The dissident playwright was an unlikely hero of his nation’s 1989 “Velvet Revolution” after four decades of suffocating repression.

He was his country’s first democratically elected president, leading it through the early challenges of democracy.

He wrote over 20 plays and numerous non-fiction works, translated internationally and received the US Presidential Medal of Freedom among other awards worldwide. A lover of jazz, he once asked Frank Zappa to be his Minister of Culture, which the US did not allow).

At the time of his death he was Chairman of the New York-based Human Rights Foundation.

Beginning in the 1960s, his work turned to focus on the politics of Czechoslovakia.

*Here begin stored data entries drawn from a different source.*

Definition robust_read (m : M) (addr : Z) (is64 : bool) : option Z := read m addr (if is64 then 8 else 4).
Definition link_entry (link : Z) : Z := link .& Z.lnot 1.
Definition link_pi (link : Z) : bool := has_flag link 1.

(** The loop, [limit] left; the flag says that it came to its end. *)
Fixpoint robust_walk (limit : nat) (m : M) (head : Z) (is64 : bool) (offset pending entry : Z) (pi : bool) : bool * M :=
  if entry =? head then (true, m)
  else match limit with
       | O => (true, m)
       | S limit =>
           let next := robust_read m entry is64 in
           let m := if entry =? pending then m else death m (robust_futex_addr entry offset is64) pi in
           match next with
           | None => (false, m)
           | Some next => robust_walk limit m head is64 offset pending (link_entry next) (link_pi next)
           end
       end.

Definition futex_exit_robust_list (m : M) (head : Z) (is64 : bool) : M :=
  if head =? 0 then m
  else
    let word := if is64 then 8 else 4 in
    match robust_read m head is64, robust_read m (head + word) is64, robust_read m (head + 2 * word) is64 with
    | Some entry, Some offset_raw, Some pending =>
        let offset := if is64 then s64 offset_raw else s32 offset_raw in
        let '(ended, m) := robust_walk ROBUST_LIST_LIMIT m head is64 offset (link_entry pending) (link_entry entry) (link_pi entry) in
        if ended && negb (link_entry pending =? 0) then death m (robust_futex_addr (link_entry pending) offset is64) (link_pi pending) else m
    | _, _, _ => m
    end.
End Walk.

(** The answer, and the task's robust_list after it. *)
Definition robust_list_head_size (amd64 : bool) : Z := if amd64 then 24 else 12.
Definition sys_set_robust_list_common (old robust_list len : Z) (amd64 : bool) : Z * Z :=
  if negb (len =? robust_list_head_size amd64) then (_EINVAL, old) else (0, robust_list).

(** [task]: the task the pid is of; [put]: whether user_put can write there.  The
    answer, and what is written to [robust_list_ptr] and to [len_ptr]. *)
Definition sys_get_robust_list_common (cur pid : Z) (task : option Z) (robust_list : Z) (robust_list_ptr len_ptr : Z) (put : Z -> bool) (amd64 : bool) : Z * option Z * option Z :=
  let is_current := (pid =? 0) || bool_decide (task = Some cur) in
  if negb is_current then (_EPERM, None, None)
  else if negb (put robust_list_ptr) then (_EFAULT, None, None)
  else if negb (put len_ptr) then (_EFAULT, Some robust_list, None)
  else (0, Some robust_list, Some (robust_list_head_size amd64)).

(** ** The call *)

(** What sys_futex_common goes on to do. *)
Inductive request :=
| RError (err : Z)
| RWait (val : Z) (timeout : option Z) (bitset : Z)
| RWake (wake_max wake_mask : Z)
| RRequeue (wake_max requeue_max : Z)
| RCmpRequeue (val val2 val3 : Z)
| RWakeOp (wake_max wake_max2 encoded_op : Z)
| RLockPi (timeout : option Z) (trylock : bool)
| RUnlockPi
| RCmpRequeuePi (val val2 : Z).

Definition NSEC := 1000000000.

(** [guest]: the seconds and nanoseconds user_get reads, [None] for a fault. *)
Definition futex_read_timeout (guest : option (Z * Z)) : Z + Z :=
  match guest with
  | None => inr _EFAULT
  | Some (sec, nsec) => if (sec <? 0) || (nsec <? 0) || (nsec >=? NSEC) then inr _EINVAL else inl (sec * NSEC + nsec)
  end.

(** An absolute deadline, as the time left at [now]. *)
Definition time_left (deadline now : Z) : Z := Z.max 0 (deadline - now).

Definition sys_futex_common (uaddr op val timeout_or_val2 uaddr2 val3 : Z) (guest : option (Z * Z)) (realtime_now monotonic_now : Z) : request :=
  let cmd := op .& FUTEX_CMD_MASK_ in
  let two := (cmd =? FUTEX_REQUEUE_) || (cmd =? FUTEX_CMP_REQUEUE_) || (cmd =? FUTEX_WAKE_OP_) in
  let pi := (cmd =? FUTEX_LOCK_PI_) || (cmd =? FUTEX_UNLOCK_PI_) || (cmd =? FUTEX_TRYLOCK_PI_) in
  let lock := (cmd =? FUTEX_LOCK_PI_) || (cmd =? FUTEX_LOCK_PI2_) in
  let wait := (cmd =? FUTEX_WAIT_) || (cmd =? FUTEX_WAIT_BITSET_) in
  let clock := if has_flag op FUTEX_CLOCK_REALTIME_ then realtime_now else monotonic_now in
  if negb (uaddr mod 4 =? 0) then RError _EINVAL
  else if two && negb (uaddr2 mod 4 =? 0) then RError _EINVAL
  else if pi && has_flag op FUTEX_CLOCK_REALTIME_ then RError _ENOSYS
  else
    let timeout :=
      if (lock || wait) && negb (timeout_or_val2 =? 0) then
        match futex_read_timeout guest with
        | inr err => inr err
        | inl t =>
            inl (Some (if lock then time_left t (if cmd =? FUTEX_LOCK_PI_ then realtime_now else clock)
                       else if cmd =? FUTEX_WAIT_BITSET_ then time_left t clock
                       else t))
        end
      else inl None in
    match timeout with
    | inr err => RError err
    | inl timeout =>
        if cmd =? FUTEX_WAIT_ then RWait val timeout all_bits
        else if cmd =? FUTEX_WAKE_ then RWake val all_bits
        else if cmd =? FUTEX_REQUEUE_ then RRequeue val (u32 timeout_or_val2)
        else if cmd =? FUTEX_CMP_REQUEUE_ then RCmpRequeue val (u32 timeout_or_val2) val3
        else if cmd =? FUTEX_WAKE_OP_ then RWakeOp val (u32 timeout_or_val2) val3
        else if lock then RLockPi timeout false
        else if cmd =? FUTEX_UNLOCK_PI_ then RUnlockPi
        else if cmd =? FUTEX_TRYLOCK_PI_ then RLockPi None true
        else if cmd =? FUTEX_WAIT_BITSET_ then if val3 =? 0 then RError _EINVAL else RWait val timeout val3
        else if cmd =? FUTEX_WAKE_BITSET_ then if val3 =? 0 then RError _EINVAL else RWake val val3
        else if cmd =? FUTEX_CMP_REQUEUE_PI_ then RCmpRequeuePi val (u32 timeout_or_val2)
        else RError _ENOSYS
    end.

After the Prague Spring, he became increasingly active. In 1977, his involvement with the human rights manifesto Charter 77 brought him international fame as the leader of the opposition in Czechoslovakia; it also led to his imprisonment. The 1989 Velvet Revolution launched Havel into the presidency. In this role, he led Czechoslovakia and later the Czech Republic to multi-party democracy. His thirteen years in office saw radical change in his nation, including its split with Slovakia, which Havel opposed, its accession into NATO and start of the negotiations for membership in the European Union, which was attained in 2004.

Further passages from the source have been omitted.